Wednesday, October 05, 2016


 By Chuck Graham,


The thoughtful cast at work.

Gently presented, Something Something Theatre's production of “Body Awareness” by Annie Baker asks its audience to think instead of react. Thoughtfulness marks the audience responses, as well as the actors responses to each other.

In a time when stereotyping has practically become a dirty word, Baker suggests that the female stereotyping of male behavior is just as bad, too. Baker has more in mind.

"My goal for the play is to not judge anyone, (but) to get at that point where everyone is equally right and equally wrong,” Baker is quoted by Wikipedia.

This determination to not have a political agenda is refreshing, to be sure. It leaves room for a naturalness in the dialogue that will draw you into the low-key presentation, as directed by Joan O'Dwyer. At times, sitting in the audience almost feels like eavesdropping on the people in the play.

As the story opens, it is Body Awareness Week at the fictional Shirley State College in Shirley, Vermont. Each day of the week features a different guest speaker. On one particular day, the guest speaker is Frank Bonitatibus (Roger Owen), a middle-aged man whose profession is taking pictures of nude women of all ages.

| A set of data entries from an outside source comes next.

(* ===== verification/Sums.v ===== *)
(** * Sums over nodes and over messages in flight

    The distributed parts of the development count: units produced, messages
    sent, acknowledgments owed. [zsum N f] is the sum of [f] over the nodes
    [0 .. N-1], [lsum f l] the sum of [f] over a list of messages. Node-indexed
    state is a function of the node, updated with stdpp's [<[i := x]> st]. *)

From S2P Require Import Prelude.

Definition lsum {A} (f : A -> Z) (l : list A) : Z := foldr (fun a s => f a + s) 0 l.

Lemma lsum_nil {A} (f : A -> Z) : lsum f [] = 0.
Proof. done. Qed.

Lemma lsum_cons {A} (f : A -> Z) a l : lsum f (a :: l) = f a + lsum f l.
Proof. done. Qed.

Lemma lsum_app {A} (f : A -> Z) l1 l2 : lsum f (l1 ++ l2) = lsum f l1 + lsum f l2.
Proof. induction l1 as [|a l IH]; simpl; [done|]. rewrite IH. lia. Qed.

(** Taking one element out. *)
Lemma lsum_pick {A} (f : A -> Z) l k x :
  l !! k = Some x -> lsum f l = f x + lsum f (take k l ++ drop (S k) l).
Proof.
  intros Hk. pose proof (take_drop_middle _ _ _ Hk) as E. rewrite <- E at 1.
  rewrite !lsum_app, lsum_cons. lia.
Qed.

Lemma lsum_nonneg {A} (f : A -> Z) l : (forall a, a ∈ l -> 0 <= f a) -> 0 <= lsum f l.
Proof.
  induction l as [|a l IH]; intros H; simpl; [done|].
  pose proof (H a ltac:(elems)). specialize (IH ltac:(intros; apply H; elems)). lia.
Qed.

Lemma lsum_elem_le {A} (f : A -> Z) l a :
  (forall b, b ∈ l -> 0 <= f b) -> a ∈ l -> f a <= lsum f l.
Proof.
  intros H (l1 & l2 & ->)%list_elem_of_split. rewrite lsum_app, lsum_cons.
  pose proof (lsum_nonneg f l1 ltac:(intros; apply H; elems)).
  pose proof (lsum_nonneg f l2 ltac:(intros; apply H; elems)). lia.
Qed.

Lemma lsum_pos {A} (f : A -> Z) l :
  0 < lsum f l -> exists a, a ∈ l /\ 0 < f a.
Proof.
  induction l as [|a l IH]; simpl; [lia|]. intros H.
  destruct (decide (0 < f a)); [exists a; elems|].
  destruct IH as (b & Hb & Hp); [lia|]. exists b. elems.
Qed.

Lemma lsum_ext {A} (f g : A -> Z) l : (forall a, a ∈ l -> f a = g a) -> lsum f l = lsum g l.
Proof.
  induction l as [|a l IH]; intros H; simpl; [done|].
  rewrite (H a), IH; [done|intros; apply H; elems|elems].
Qed.

Lemma lsum_add {A} (f g : A -> Z) l : lsum (fun a => f a + g a) l = lsum f l + lsum g l.
Proof. induction l as [|a l IH]; simpl; lia. Qed.

Lemma lsum_0 {A} (f : A -> Z) l : (forall a, a ∈ l -> f a = 0) -> lsum f l = 0.
Proof.
  induction l as [|a l IH]; intros H; simpl; [done|].
  rewrite (H a), IH; [done|intros; apply H; elems|elems].
Qed.

(** A message still in flight after another one is taken out was in flight. *)
(** All of a sum of zeros and ones. *)
Lemma lsum_ones {A} (f : A -> Z) l :
  (forall a, a ∈ l -> 0 <= f a <= 1) -> lsum f l <= Z.of_nat (length l) /\
  (lsum f l = Z.of_nat (length l) -> forall a, a ∈ l -> f a = 1).
Proof.
  induction l as [|x l IH]; intros H; [split; [simpl; lia|intros _ a Ha; by apply elem_of_nil in Ha]|].
  destruct IH as [IH1 IH2]; [intros a Ha; apply H; by right|]. pose proof (H x ltac:(left)) as Hx.
  rewrite lsum_cons. cbn [length]. split; [lia|]. intros E a [->|Ha]%elem_of_cons; [lia|]. apply IH2; [lia|done].
Qed.

Lemma lsum_one `{EqDecision A} (f : A -> Z) l a :
  NoDup l -> a ∈ l -> (forall b, b ∈ l -> b <> a -> f b = 0) -> lsum f l = f a.
Proof.
  induction l as [|x l IH]; intros Hnd Ha Hf; [by apply elem_of_nil in Ha|]. rewrite lsum_cons.
  pose proof (NoDup_cons_1_1 _ _ Hnd) as Hx. pose proof (NoDup_cons_1_2 _ _ Hnd) as Hnd'. destruct (decide (x = a)) as [->|Hne].
  - rewrite (lsum_0 f l); [lia|]. intros b Hb. apply Hf; [by right|]. by intros ->.
  - apply elem_of_cons in Ha as [->|Ha]; [done|]. rewrite IH; [|done..|].
    + rewrite (Hf x); [lia|left|done].
    + intros b Hb. apply Hf. by right.
Qed.

Lemma lsum_filter {A} (f : A -> Z) (P : A -> Prop) `{!forall a, Decision (P a)} l :
  (forall a, ~ P a -> f a = 0) -> lsum f (filter P l) = lsum f l.
Proof.
  intros Hf. induction l as [|a l IH]; [done|]. rewrite filter_cons, lsum_cons. case_decide; [by rewrite lsum_cons, IH|].
  rewrite IH, (Hf a); [lia|done].
Qed.

Lemma elem_of_middle {A} (x y : A) l1 l2 : x ∈ l1 ++ l2 -> x ∈ l1 ++ y :: l2.
Proof. rewrite !elem_of_app, elem_of_cons. tauto. Qed.

Lemma elem_of_pick {A} (l : list A) k x y :
  l !! k = Some x -> y ∈ l <-> y = x \/ y ∈ take k l ++ drop (S k) l.
Proof.
  intros Hk. pose proof (take_drop_middle _ _ _ Hk) as E. rewrite <- E at 1.
  rewrite !elem_of_app, elem_of_cons. tauto.
Qed.

(** The nodes. *)
Definition nodes_of (N : Z) : list Z := seqZ 0 N.

Lemma elem_of_nodes N i : i ∈ nodes_of N <-> 0 <= i < N.
Proof. unfold nodes_of. rewrite elem_of_seqZ. lia. Qed.

Definition zsum (N : Z) (f : Z -> Z) : Z := lsum f (nodes_of N).

Section Zsum.
Context (N : Z).

Lemma zsum_ext f g : (forall i, 0 <= i < N -> f i = g i) -> zsum N f = zsum N g.
Proof. intros H. apply lsum_ext. intros i Hi%elem_of_nodes. auto. Qed.

Lemma zsum_add f g : zsum N (fun i => f i + g i) = zsum N f + zsum N g.
Proof. apply lsum_add. Qed.

Lemma zsum_nonneg f : (forall i, 0 <= i < N -> 0 <= f i) -> 0 <= zsum N f.
Proof. intros H. apply lsum_nonneg. intros i Hi%elem_of_nodes. auto. Qed.

Lemma zsum_0 f : (forall i, 0 <= i < N -> f i = 0) -> zsum N f = 0.
Proof. intros H. apply lsum_0. intros i Hi%elem_of_nodes. auto. Qed.

Lemma zsum_le f g : (forall i, 0 <= i < N -> f i <= g i) -> zsum N f <= zsum N g.
Proof.
  intros H. pose proof (zsum_nonneg (fun i => g i - f i)) as Hn.
  assert (zsum N g = zsum N (fun i => (g i - f i) + f i)) as ->
    by (apply zsum_ext; intros; lia).
  rewrite zsum_add. specialize (Hn ltac:(intros i Hi; specialize (H i Hi); lia)). lia.
Qed.

Lemma zsum_elem_le f i :
  (forall j, 0 <= j < N -> 0 <= f j) -> 0 <= i < N -> f i <= zsum N f.
Proof.
  intros H Hi. apply lsum_elem_le; [|by apply elem_of_nodes].
  intros j Hj%elem_of_nodes. auto.
Qed.

Lemma zsum_pos f : 0 < zsum N f -> exists i, 0 <= i < N /\ 0 < f i.
Proof. intros (i & Hi%elem_of_nodes & Hp)%lsum_pos. eauto. Qed.

(** Summands that are bounded and have equal sums are equal. *)
Lemma zsum_le_eq f g :
  (forall i, 0 <= i < N -> f i <= g i) -> zsum N g <= zsum N f ->
  forall i, 0 <= i < N -> f i = g i.
Proof.
  intros H Hs i Hi. pose proof (zsum_elem_le (fun j => g j - f j) i) as He. simpl in He.
  assert (zsum N g = zsum N (fun j => (g j - f j)) + zsum N f) as Hg.
  { rewrite <- zsum_add. apply zsum_ext. intros; lia. }
  specialize (He ltac:(intros j Hj; specialize (H j Hj); lia) Hi).
  specialize (H i Hi). lia.
Qed.

Lemma lsum_insert_notin {A} (F : Z -> A -> Z) (st : Z -> A) i x l :
  i ∉ l -> lsum (fun j => F j (<[i := x]> st j)) l = lsum (fun j => F j (st j)) l.
Proof.
  intros Hi. apply lsum_ext. intros j Hj. rewrite fn_lookup_insert_ne; [done|].
  by intros ->.
Qed.

(** Updating one node changes a sum by the change of its summand. *)
Lemma zsum_insert {A} (F : Z -> A -> Z) (st : Z -> A) i x :
  0 <= i < N ->
  zsum N (fun j => F j (<[i := x]> st j)) = zsum N (fun j => F j (st j)) - F i (st i) + F i x.
Proof.
  intros Hi%elem_of_nodes. unfold zsum.
  assert (NoDup (nodes_of N)) as Hnd by apply NoDup_seqZ.
  apply list_elem_of_split in Hi as (l1 & l2 & Hl). rewrite Hl in *.
  apply NoDup_app in Hnd as (_ & Hd & [Hn2 _]%NoDup_cons).
  rewrite !lsum_app, !lsum_cons, fn_lookup_insert.
  rewrite !lsum_insert_notin; [lia|done|]. intros H1. apply (Hd i H1). elems.
Qed.

Lemma zsum_const c : 0 <= N -> zsum N (fun _ => c) = N * c.
Proof.
  intros HN. unfold zsum. assert (forall l : list Z, lsum (fun _ => c) l = Z.of_nat (length l) * c) as ->.
  { induction l as [|a l IH]; [done|]. rewrite lsum_cons, IH. cbn [length].
    rewrite Nat2Z.inj_succ. ring. }
  unfold nodes_of. rewrite length_seqZ, Z2Nat.id by done. done.
Qed.

(** Changing one summand. *)
Lemma zsum_change f g i :
  0 <= i < N -> (forall j, 0 <= j < N -> j <> i -> g j = f j) ->
  zsum N g = zsum N f - f i + g i.
Proof.
  intros Hi H. pose proof (zsum_insert (fun _ x => x) f i (g i) Hi) as Hs. simpl in Hs.
  etransitivity; [|exact Hs]. apply zsum_ext. intros j Hj. destruct (decide (j = i)) as [->|Hne].
  - by rewrite fn_lookup_insert.
  - rewrite fn_lookup_insert_ne by done. auto.
Qed.

End Zsum.

(** A predicate as 0 or 1. *)
Definition b2z (b : bool) : Z := if b then 1 else 0.

Lemma b2z_range b : 0 <= b2z b <= 1.
Proof. destruct b; simpl; lia. Qed.

(** ** Sums over the values of a map *)
Definition msum {A} (f : A -> Z) (m : gmap Z A) : Z := lsum (fun p => f p.2) (map_to_list m).

Lemma lsum_perm {A} (f : A -> Z) l1 l2 : l1 ≡ₚ l2 -> lsum f l1 = lsum f l2.
Proof. induction 1; simpl; lia. Qed.

Lemma msum_insert_new {A} (f : A -> Z) m i x :
  m !! i = None -> msum f (<[i := x]> m) = f x + msum f m.
Proof. intros H. unfold msum. by rewrite (lsum_perm _ _ _ (map_to_list_insert m i x H)). Qed.

Lemma msum_delete {A} (f : A -> Z) m i :
  msum f (delete i m) = msum f m - from_option f 0 (m !! i).
Proof.
  destruct (m !! i) as [x|] eqn:H; simpl.
  - rewrite <- (insert_delete_id m i x H) at 2. rewrite msum_insert_new by apply lookup_delete_eq. lia.
  - rewrite delete_id by done. lia.
Qed.

Lemma msum_insert {A} (f : A -> Z) m i x :
  msum f (<[i := x]> m) = msum f m - from_option f 0 (m !! i) + f x.
Proof.
  rewrite <- insert_delete_eq, msum_insert_new by apply lookup_delete_eq.
  rewrite msum_delete. lia.
Qed.

Lemma msum_ext {A} (f g : A -> Z) m : (forall a, f a = g a) -> msum f m = msum g m.
Proof. intros H. apply lsum_ext. intros p _. apply H. Qed.

Lemma msum_0 {A} (f : A -> Z) m : (forall k a, m !! k = Some a -> f a = 0) -> msum f m = 0.
Proof. intros H. apply lsum_0. intros [k a] Hp. by apply (H k), elem_of_map_to_list. Qed.

Lemma msum_nonneg {A} (f : A -> Z) m : (forall a, 0 <= f a) -> 0 <= msum f m.
Proof. intros H. by apply lsum_nonneg. Qed.

Lemma msum_alter {A} (f : A -> Z) (g : A -> A) i m :
  (forall a, f (g a) = f a) -> msum f (alter g i m) = msum f m.
Proof.
  intros H. destruct (m !! i) as [x|] eqn:Hi.
  - assert (alter g i m = <[i := g x]> m) as ->.
    { apply map_eq. intros j. destruct (decide (i = j)) as [<-|Hne].
      - by rewrite lookup_alter_eq, lookup_insert_eq, Hi.
      - by rewrite lookup_alter_ne, lookup_insert_ne. }
    rewrite msum_insert, Hi. simpl. rewrite H. lia.
  - assert (alter g i m = m) as ->; [|done].
    apply map_eq. intros j. destruct (decide (i = j)) as [<-|Hne].
    + by rewrite lookup_alter_eq, Hi.
    + by rewrite lookup_alter_ne.
Qed.

(** ** Sums in a commutative monoid

    The values a reduction carries are combined by an operator that is
    associative and commutative; the laws are what the proofs about it use. *)
Class CommMonoid (M : Type) := {
  mzero : M;
  madd : M -> M -> M;
  madd_comm x y : madd x y = madd y x;
  madd_assoc x y z : madd x (madd y z) = madd (madd x y) z;
  madd_0_l x : madd mzero x = x
}.
Arguments mzero : simpl never.
Arguments madd : simpl never.
Infix "⊕" := madd (at level 50, left associativity).

Section MonoidSum.
Context {M : Type} `{!CommMonoid M}.
Implicit Types x y : M.

Lemma madd_0_r x : x ⊕ mzero = x.
Proof. by rewrite madd_comm, madd_0_l. Qed.

Lemma madd_left_comm x y (z : M) : x ⊕ (y ⊕ z) = y ⊕ (x ⊕ z).
Proof. by rewrite !madd_assoc, (madd_comm x). Qed.

Lemma madd_shuffle (u eu r er l el : M) :
  (u ⊕ eu) ⊕ ((r ⊕ er) ⊕ (l ⊕ el)) = ((eu ⊕ (er ⊕ el)) ⊕ u) ⊕ (r ⊕ l).
Proof.
  rewrite <- !madd_assoc. symmetry.
  rewrite (madd_left_comm el u), (madd_left_comm er u), (madd_left_comm eu u).
  rewrite (madd_left_comm el r), (madd_left_comm er r), (madd_comm el l). done.
Qed.

Definition bsum {A} (f : A -> M) (l : list A) : M := foldr (fun a s => f a ⊕ s) mzero l.

Lemma bsum_nil {A} (f : A -> M) : bsum f [] = mzero.
Proof. done. Qed.

Lemma bsum_cons {A} (f : A -> M) a l : bsum f (a :: l) = f a ⊕ bsum f l.
Proof. done. Qed.

Lemma bsum_app {A} (f : A -> M) l1 l2 : bsum f (l1 ++ l2) = bsum f l1 ⊕ bsum f l2.
Proof.
  induction l1 as [|a l IH]; simpl; [by rewrite madd_0_l|]. by rewrite IH, madd_assoc.
Qed.

Lemma bsum_snoc {A} (f : A -> M) l a : bsum f (l ++ [a]) = bsum f l ⊕ f a.
Proof. rewrite bsum_app. simpl. by rewrite madd_0_r. Qed.

Lemma bsum_ext {A} (f g : A -> M) l : (forall a, a ∈ l -> f a = g a) -> bsum f l = bsum g l.
Proof.
  induction l as [|a l IH]; intros H; simpl; [done|].
  rewrite (H a), IH; [done|intros; apply H; elems|elems].
Qed.

Lemma bsum_0 {A} (f : A -> M) l : (forall a, a ∈ l -> f a = mzero) -> bsum f l = mzero.
Proof.
  induction l as [|a l IH]; intros H; simpl; [done|].
  rewrite (H a), IH, madd_0_l; [done|intros; apply H; elems|elems].
Qed.

Lemma bsum_perm {A} (f : A -> M) l1 l2 : l1 ≡ₚ l2 -> bsum f l1 = bsum f l2.
Proof.
  induction 1; simpl; [done|congruence|apply madd_left_comm|congruence].
Qed.

Lemma bsum_map {A B} (f : B -> M) (g : A -> B) l : bsum f (map g l) = bsum (fun a => f (g a)) l.
Proof. induction l as [|a l IH]; simpl; [done|]. by rewrite IH. Qed.

(** Over the nodes. *)
Definition bnsum (N : Z) (f : Z -> M) : M := bsum f (nodes_of N).

(** Two families that differ at one node have sums that differ by its summand. *)
Lemma bnsum_change N (f g : Z -> M) i :
  0 <= i < N -> (forall j, 0 <= j < N -> j <> i -> g j = f j) ->
  exists r, bnsum N f = f i ⊕ r /\ bnsum N g = g i ⊕ r.
Proof.
  intros Hi%elem_of_nodes H. unfold bnsum.
  assert (NoDup (nodes_of N)) as Hnd by apply NoDup_seqZ.
  assert (forall j, j ∈ nodes_of N -> j <> i -> g j = f j) as H' by (intros j Hj%elem_of_nodes; auto).
  apply list_elem_of_split in Hi as (l1 & l2 & Hl). rewrite Hl in *.
  apply NoDup_app in Hnd as (_ & Hd & [Hn2 _]%NoDup_cons).
  exists (bsum f l1 ⊕ bsum f l2).
  rewrite !bsum_app, !bsum_cons, (bsum_ext g f l1), (bsum_ext g f l2).
  - split; apply madd_left_comm.
  - intros j Hj. apply H'; [elems|]. by intros ->.
  - intros j Hj. apply H'; [elems|]. intros ->. apply (Hd i Hj). elems.
Qed.

Lemma bnsum_same N (f g : Z -> M) : (forall i, 0 <= i < N -> f i = g i) -> bnsum N f = bnsum N g.
Proof. intros H. apply bsum_ext. intros i Hi%elem_of_nodes. auto. Qed.

Lemma bnsum_0 N (f : Z -> M) : (forall i, 0 <= i < N -> f i = mzero) -> bnsum N f = mzero.
Proof. intros H. apply bsum_0. intros i Hi%elem_of_nodes. auto. Qed.

End MonoidSum.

The other three cast members are Phyllis (Whitney Morton Woodcock) the psychology professor who has organized Body Awareness Week, her lover Joyce (Monica Wolfkill) a high school social studies teacher and Joyce's socially awkward 21-year-old virgin son Jared (Lorenzo Montijo) from a previous marriage, who has symptoms of Asperger's Syndrome.

It is surely a collection of delicate personalities, whose balance is rattled when Joyce independently decides she would like to pose for Frank's camera. He's just such a puppy dog kind of guy. What could possibly go wrong.

This decision rattles Phyllis, who is already convinced Frank is filled with ulterior motives, just like all men. Momentum builds when Jared is also drawn to Frank as a father figure, seeking his advice on sexual matters with questions of Asperger-directness.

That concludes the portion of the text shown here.